Lemma get_highest_priority_spec s q :
  RQ s q -> wp PrioQueue.get_highest_priority (fun p s' => s' = s /\ highest q p) s.
Proof.
  intros H. pose proof (rq_bits_ok _ _ H) as (B1 & B2 & B3 & B4 & B5).
  assert (Hnz : forall p, q p <> [] -> prio_ok p /\ Z.testbit (index_bitmap s) (p / BITS_WORD) = true).
  { intros p Hne. assert (Hp : prio_ok p) by (destruct (decide (prio_ok p)); [done|by rewrite (rq_out _ _ H) in Hne]).
    split; [done|]. pose proof (prio_word _ Hp) as [H1 H2]. rewrite B5 by done.
    assert (Hb : bm_bit (prio_bitmap s) p = true) by (rewrite B3 by done; by apply bool_decide_eq_true).
    unfold bm_bit in Hb. apply negb_true_iff, Z.eqb_neq. intros H0. rewrite H0, Z.bits_0 in Hb. done. }
  unfold PrioQueue.get_highest_priority. apply wp_bind, wp_gets. destruct (Z.eqb_spec (index_bitmap s) 0) as [H0|H0].
  - apply wp_ret. split; [done|]. left. split; [done|]. intros p. destruct (q p) eqn:E; [done|].
    destruct (Hnz p) as [_ Hb]; [congruence|]. rewrite H0, Z.bits_0 in Hb. done.
  - destruct (msb_highest (index_bitmap s)) as [Hm1 Hm2]; [lia|]. set (i := msb (index_bitmap s)) in *.
    assert (Hi : 0 <= i < 8).
    { split; [apply Z.log2_nonneg|]. destruct (Z.lt_ge_cases i 8); [done|]. rewrite index_bits_high in Hm1 by lia. done. }
    destruct (lookup_lt_is_Some_2 (prio_bitmap s) (Z.to_nat i)) as [w Hlw]; [lia|].
    pose proof (bm_word _ _ _ B2 Hlw) as Hww. rewrite B5, Hlw in Hm1 by done. simpl in Hm1.
    apply wp_bind, wp_gets. apply wp_bind. eapply wp_index; [lia|done|]. apply wp_bind, wp_ASSERT; [done|].
    apply wp_ret. split; [done|]. right. apply negb_true_iff, Z.eqb_neq in Hm1.
    destruct (msb_highest w) as [Hk1 Hk2]; [unfold is_word in Hww; lia|]. set (k := msb w) in *.
    assert (Hk : 0 <= k < 32).
    { split; [apply Z.log2_nonneg|]. destruct (Z.lt_ge_cases k 32); [done|]. rewrite word_bits_high in Hk1 by done. done. }
    assert (Hd : (i * BITS_WORD + k) / BITS_WORD = i /\ (i * BITS_WORD + k) mod BITS_WORD = k).
    { unfold BITS_WORD. split; [rewrite Z.div_add_l, Z.div_small by lia; lia|].
      rewrite Z.add_comm, Z.mod_add, Z.mod_small by lia. done. }
    destruct Hd as [Hd1 Hd2].
    assert (Hp : prio_ok (i * BITS_WORD + k)) by (unfold prio_ok, MAX_PRIO, BITS_WORD; lia).
    split_and!; [done| |].
    + eapply bool_decide_eq_true. rewrite <-B3 by done. unfold bm_bit. by rewrite Hd1, Hd2, Hlw.
    + intros p' Hne. destruct (Hnz p' Hne) as [Hp' Hb]. apply Hm2 in Hb.
      pose proof (prio_word _ Hp') as [H1 H2]. pose proof (Z.div_mod p' BITS_WORD ltac:(done)) as Hdm.
      destruct (Z.eq_dec (p' / BITS_WORD) i) as [He|]; [|unfold BITS_WORD in *; lia].
      assert (Hb' : bm_bit (prio_bitmap s) p' = true) by (rewrite B3 by done; by apply bool_decide_eq_true).
      unfold bm_bit in Hb'. rewrite He, Hlw in Hb'. simpl in Hb'. apply Hk2 in Hb'. unfold BITS_WORD in *. lia.
Qed.

(** ** Changes of threads that leave the queues alone *)

(** The part of a thread that the ready queues depend on. *)
Definition ready_view (t : tcb_t) : ptr * ptr * Z := (ready_next t, ready_prev t, effective_prio t).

> **TASK DIRECTIONS**:
Everything from the first line of the data through the line containing "split; [done|]. pose" should be echoed exactly. Add nothing.

> **SOLVED EXERCISE**:
Lemma get_highest_priority_spec s q :
  RQ s q -> wp PrioQueue.get_highest_priority (fun p s' => s' = s /\ highest q p) s.
Proof.
  intros H. pose proof (rq_bits_ok _ _ H) as (B1 & B2 & B3 & B4 & B5).
  assert (Hnz : forall p, q p <> [] -> prio_ok p /\ Z.testbit (index_bitmap s) (p / BITS_WORD) = true).
  { intros p Hne. assert (Hp : prio_ok p) by (destruct (decide (prio_ok p)); [done|by rewrite (rq_out _ _ H) in Hne]).
    split; [done|]. pose proof (prio_word _ Hp) as [H1 H2]. rewrite B5 by done.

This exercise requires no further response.